_MATERIAL FOR THIS EXERCISE_
══════
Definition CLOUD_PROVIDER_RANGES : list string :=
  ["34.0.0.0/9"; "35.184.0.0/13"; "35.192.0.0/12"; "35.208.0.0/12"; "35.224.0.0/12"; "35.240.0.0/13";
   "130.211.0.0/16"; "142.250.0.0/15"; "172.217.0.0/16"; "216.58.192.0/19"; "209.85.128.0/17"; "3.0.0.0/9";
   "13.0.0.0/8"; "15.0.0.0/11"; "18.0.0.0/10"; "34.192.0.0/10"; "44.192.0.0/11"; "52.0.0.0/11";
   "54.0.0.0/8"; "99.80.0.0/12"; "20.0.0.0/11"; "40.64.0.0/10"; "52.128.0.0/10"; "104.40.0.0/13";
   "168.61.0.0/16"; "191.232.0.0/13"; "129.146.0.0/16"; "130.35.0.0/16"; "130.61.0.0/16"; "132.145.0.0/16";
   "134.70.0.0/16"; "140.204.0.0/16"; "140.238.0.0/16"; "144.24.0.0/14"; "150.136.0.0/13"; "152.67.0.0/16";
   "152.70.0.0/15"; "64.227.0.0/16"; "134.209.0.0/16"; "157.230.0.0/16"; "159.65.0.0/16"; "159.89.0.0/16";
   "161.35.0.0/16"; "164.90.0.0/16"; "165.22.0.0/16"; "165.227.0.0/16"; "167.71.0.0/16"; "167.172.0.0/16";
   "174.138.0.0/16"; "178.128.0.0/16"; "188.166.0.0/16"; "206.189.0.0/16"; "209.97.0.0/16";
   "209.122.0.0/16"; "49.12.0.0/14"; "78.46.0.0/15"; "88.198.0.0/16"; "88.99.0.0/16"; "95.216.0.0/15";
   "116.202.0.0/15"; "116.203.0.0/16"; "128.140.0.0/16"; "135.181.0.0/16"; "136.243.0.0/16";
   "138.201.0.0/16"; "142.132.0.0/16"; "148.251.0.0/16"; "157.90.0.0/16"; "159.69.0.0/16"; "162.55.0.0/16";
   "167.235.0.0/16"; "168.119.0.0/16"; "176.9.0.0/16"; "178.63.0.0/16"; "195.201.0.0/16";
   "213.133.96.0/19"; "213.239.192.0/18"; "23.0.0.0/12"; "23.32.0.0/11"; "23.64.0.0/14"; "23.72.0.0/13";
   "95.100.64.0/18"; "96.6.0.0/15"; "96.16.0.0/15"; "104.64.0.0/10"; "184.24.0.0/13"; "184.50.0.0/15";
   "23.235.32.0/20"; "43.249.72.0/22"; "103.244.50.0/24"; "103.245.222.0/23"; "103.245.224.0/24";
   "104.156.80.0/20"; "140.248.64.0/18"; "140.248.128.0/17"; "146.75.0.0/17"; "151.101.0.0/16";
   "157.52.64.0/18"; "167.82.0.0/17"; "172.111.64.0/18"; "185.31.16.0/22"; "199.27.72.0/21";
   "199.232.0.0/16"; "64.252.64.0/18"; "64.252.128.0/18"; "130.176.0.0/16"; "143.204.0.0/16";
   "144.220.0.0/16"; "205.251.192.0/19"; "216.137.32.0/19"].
══════
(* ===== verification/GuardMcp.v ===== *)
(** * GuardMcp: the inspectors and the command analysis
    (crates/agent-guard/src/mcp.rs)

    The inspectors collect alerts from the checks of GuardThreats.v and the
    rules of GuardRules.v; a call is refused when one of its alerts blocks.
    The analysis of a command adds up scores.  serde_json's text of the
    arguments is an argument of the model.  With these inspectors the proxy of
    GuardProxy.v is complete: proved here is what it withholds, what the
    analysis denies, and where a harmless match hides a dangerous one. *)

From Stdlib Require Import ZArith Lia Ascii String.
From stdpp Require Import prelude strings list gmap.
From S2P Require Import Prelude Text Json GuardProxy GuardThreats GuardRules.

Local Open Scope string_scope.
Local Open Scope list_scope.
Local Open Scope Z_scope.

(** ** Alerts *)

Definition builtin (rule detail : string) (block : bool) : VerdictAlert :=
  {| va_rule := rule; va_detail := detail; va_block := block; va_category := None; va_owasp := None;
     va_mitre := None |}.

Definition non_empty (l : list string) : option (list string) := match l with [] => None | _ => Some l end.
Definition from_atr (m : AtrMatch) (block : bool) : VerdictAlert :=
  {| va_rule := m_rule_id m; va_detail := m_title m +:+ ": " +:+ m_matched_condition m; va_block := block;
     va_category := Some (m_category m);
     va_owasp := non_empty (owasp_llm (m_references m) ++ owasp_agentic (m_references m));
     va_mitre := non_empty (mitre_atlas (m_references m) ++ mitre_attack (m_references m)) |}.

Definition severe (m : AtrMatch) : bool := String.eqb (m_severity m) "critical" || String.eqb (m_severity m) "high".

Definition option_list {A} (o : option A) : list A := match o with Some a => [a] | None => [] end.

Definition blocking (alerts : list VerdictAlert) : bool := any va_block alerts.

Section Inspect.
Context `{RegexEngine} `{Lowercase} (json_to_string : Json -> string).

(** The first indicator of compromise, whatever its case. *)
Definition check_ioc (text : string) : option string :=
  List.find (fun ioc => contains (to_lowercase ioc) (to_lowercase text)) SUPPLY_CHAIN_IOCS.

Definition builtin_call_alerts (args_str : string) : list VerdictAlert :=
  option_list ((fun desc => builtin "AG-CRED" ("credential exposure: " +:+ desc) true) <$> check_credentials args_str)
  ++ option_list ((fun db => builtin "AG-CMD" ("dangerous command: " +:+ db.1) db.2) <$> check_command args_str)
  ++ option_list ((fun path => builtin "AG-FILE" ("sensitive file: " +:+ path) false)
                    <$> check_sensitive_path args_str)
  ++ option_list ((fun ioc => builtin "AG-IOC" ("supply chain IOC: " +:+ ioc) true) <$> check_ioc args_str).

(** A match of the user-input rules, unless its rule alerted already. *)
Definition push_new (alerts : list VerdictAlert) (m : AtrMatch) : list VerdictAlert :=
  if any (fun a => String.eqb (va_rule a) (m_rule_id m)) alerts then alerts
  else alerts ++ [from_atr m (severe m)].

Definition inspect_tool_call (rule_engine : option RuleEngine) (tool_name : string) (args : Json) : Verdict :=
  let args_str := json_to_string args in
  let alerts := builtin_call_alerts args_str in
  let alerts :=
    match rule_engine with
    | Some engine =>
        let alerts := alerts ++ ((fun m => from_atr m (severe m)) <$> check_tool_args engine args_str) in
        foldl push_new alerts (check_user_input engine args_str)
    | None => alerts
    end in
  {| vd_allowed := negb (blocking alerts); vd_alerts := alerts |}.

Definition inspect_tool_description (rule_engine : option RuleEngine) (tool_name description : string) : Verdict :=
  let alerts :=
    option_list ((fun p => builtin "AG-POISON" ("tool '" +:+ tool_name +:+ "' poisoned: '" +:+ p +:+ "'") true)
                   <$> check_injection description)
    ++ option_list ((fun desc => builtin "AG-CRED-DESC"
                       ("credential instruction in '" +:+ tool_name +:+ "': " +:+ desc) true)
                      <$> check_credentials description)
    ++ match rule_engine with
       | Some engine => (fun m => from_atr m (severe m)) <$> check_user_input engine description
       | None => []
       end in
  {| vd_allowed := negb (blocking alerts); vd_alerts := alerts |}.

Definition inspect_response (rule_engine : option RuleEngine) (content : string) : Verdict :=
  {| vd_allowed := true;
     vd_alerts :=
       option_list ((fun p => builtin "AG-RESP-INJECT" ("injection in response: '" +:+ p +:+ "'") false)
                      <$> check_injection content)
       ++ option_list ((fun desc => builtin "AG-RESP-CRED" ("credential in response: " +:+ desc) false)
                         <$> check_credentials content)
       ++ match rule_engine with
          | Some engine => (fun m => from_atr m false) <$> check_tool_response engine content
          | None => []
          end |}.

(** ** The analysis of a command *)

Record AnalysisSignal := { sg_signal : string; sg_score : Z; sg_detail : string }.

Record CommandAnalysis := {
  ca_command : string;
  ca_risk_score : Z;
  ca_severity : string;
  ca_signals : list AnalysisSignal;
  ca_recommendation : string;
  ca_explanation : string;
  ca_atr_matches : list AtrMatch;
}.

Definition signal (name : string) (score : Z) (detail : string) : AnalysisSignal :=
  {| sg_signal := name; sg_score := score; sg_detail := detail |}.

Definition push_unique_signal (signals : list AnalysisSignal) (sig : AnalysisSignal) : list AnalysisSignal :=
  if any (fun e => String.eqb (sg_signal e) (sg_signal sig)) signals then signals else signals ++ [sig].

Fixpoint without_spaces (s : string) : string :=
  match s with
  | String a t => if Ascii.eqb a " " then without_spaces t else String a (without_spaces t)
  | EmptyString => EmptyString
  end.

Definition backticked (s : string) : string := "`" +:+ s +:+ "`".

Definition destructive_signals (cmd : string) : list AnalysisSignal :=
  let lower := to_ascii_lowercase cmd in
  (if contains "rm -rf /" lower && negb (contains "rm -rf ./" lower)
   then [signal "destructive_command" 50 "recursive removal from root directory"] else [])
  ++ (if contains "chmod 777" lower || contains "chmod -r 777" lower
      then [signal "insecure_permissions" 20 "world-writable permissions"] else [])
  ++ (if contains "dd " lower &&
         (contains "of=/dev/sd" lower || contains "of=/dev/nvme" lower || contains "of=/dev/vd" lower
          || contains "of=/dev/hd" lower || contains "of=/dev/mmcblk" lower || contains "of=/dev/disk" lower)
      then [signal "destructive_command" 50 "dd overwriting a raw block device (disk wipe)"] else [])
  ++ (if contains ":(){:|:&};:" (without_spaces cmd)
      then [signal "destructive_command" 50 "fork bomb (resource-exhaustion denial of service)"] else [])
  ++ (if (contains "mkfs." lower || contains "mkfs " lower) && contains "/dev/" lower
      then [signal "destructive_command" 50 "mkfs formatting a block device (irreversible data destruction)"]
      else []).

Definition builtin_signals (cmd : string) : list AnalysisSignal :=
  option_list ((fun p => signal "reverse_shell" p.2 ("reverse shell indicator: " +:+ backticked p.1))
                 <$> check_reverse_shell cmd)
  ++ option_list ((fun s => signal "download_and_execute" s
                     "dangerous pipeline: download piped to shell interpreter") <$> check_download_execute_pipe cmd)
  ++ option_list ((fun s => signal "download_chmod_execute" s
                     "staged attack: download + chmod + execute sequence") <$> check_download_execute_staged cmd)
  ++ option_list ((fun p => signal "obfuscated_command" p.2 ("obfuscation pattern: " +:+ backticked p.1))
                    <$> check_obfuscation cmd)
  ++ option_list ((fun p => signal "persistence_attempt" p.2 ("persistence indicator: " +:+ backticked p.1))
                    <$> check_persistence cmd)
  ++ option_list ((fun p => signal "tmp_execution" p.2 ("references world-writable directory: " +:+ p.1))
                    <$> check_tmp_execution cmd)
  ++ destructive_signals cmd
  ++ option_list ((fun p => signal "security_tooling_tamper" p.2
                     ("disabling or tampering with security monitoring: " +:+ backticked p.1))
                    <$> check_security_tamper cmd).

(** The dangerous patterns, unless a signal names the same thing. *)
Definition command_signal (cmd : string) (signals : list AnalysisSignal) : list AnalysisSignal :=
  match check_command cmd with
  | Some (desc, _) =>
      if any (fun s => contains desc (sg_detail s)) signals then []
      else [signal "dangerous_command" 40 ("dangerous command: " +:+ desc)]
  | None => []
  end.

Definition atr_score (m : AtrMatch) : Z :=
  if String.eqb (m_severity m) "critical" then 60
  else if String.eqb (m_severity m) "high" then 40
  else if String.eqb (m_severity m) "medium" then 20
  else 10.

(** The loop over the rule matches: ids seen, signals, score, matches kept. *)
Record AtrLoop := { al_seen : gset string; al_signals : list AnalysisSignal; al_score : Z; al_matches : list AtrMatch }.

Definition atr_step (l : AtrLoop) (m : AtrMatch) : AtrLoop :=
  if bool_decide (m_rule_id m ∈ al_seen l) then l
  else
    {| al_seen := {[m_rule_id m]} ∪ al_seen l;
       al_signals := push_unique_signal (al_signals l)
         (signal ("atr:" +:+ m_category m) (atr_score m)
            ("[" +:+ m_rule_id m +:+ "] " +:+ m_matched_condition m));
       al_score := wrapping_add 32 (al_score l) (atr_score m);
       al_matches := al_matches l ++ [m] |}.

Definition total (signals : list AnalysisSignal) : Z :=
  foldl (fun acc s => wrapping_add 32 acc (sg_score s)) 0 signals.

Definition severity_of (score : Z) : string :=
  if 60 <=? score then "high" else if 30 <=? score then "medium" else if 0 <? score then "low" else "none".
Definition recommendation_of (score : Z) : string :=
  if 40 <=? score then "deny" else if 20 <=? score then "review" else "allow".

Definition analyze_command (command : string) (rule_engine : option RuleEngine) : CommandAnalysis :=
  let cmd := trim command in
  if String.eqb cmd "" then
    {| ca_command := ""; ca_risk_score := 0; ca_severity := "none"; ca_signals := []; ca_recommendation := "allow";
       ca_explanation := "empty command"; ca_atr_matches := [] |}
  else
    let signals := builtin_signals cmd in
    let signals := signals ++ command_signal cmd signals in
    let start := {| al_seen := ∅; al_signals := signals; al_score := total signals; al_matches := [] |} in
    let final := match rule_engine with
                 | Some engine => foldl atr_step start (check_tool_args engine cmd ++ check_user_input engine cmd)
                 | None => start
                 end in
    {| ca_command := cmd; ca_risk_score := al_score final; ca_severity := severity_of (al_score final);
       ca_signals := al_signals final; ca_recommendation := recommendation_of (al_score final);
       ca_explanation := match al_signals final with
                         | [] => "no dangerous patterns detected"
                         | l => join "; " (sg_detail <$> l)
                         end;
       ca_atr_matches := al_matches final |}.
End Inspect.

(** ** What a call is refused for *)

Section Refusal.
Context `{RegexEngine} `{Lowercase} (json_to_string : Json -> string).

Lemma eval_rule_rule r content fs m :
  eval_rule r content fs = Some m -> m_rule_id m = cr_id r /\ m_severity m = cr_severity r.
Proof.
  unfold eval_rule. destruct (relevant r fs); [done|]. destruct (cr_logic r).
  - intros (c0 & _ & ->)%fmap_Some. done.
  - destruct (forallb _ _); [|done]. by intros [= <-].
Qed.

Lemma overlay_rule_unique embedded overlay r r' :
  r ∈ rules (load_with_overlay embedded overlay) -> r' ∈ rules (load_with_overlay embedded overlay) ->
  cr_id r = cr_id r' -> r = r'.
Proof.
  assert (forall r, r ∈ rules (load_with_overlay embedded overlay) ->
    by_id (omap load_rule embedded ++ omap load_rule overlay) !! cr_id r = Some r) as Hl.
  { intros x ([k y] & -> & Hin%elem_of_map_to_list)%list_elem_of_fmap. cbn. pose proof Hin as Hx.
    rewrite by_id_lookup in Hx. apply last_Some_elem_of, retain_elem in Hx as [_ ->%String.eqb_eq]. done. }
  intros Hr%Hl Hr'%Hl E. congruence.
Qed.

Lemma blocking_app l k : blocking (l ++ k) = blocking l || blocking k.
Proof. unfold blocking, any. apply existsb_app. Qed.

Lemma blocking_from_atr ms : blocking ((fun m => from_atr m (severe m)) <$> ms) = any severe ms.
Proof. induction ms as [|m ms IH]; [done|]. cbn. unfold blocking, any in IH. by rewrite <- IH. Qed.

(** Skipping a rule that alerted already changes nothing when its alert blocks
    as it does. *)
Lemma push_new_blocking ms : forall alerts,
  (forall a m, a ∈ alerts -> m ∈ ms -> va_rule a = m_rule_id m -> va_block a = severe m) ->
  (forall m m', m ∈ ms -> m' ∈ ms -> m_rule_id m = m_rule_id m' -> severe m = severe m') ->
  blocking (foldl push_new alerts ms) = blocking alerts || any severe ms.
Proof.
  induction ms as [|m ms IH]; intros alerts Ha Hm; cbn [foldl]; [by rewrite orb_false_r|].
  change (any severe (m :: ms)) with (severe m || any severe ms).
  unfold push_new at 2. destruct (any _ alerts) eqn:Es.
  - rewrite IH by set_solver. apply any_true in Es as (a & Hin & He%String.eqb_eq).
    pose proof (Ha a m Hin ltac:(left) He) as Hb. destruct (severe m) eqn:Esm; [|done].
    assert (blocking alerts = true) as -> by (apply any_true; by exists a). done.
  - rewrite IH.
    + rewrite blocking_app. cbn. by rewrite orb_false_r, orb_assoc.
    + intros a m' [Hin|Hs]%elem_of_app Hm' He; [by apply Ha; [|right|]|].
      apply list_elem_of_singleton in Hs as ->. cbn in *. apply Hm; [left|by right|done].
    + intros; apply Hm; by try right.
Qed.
══════
_TASK DETAILS_
Look through the records above for the string "final", then copy every line that has it.

_EXERCISE RESPONSE_
    let final := match rule_engine with
    {| ca_command := cmd; ca_risk_score := al_score final; ca_severity := severity_of (al_score final);
       ca_signals := al_signals final; ca_recommendation := recommendation_of (al_score final);
       ca_explanation := match al_signals final with
       ca_atr_matches := al_matches final |}.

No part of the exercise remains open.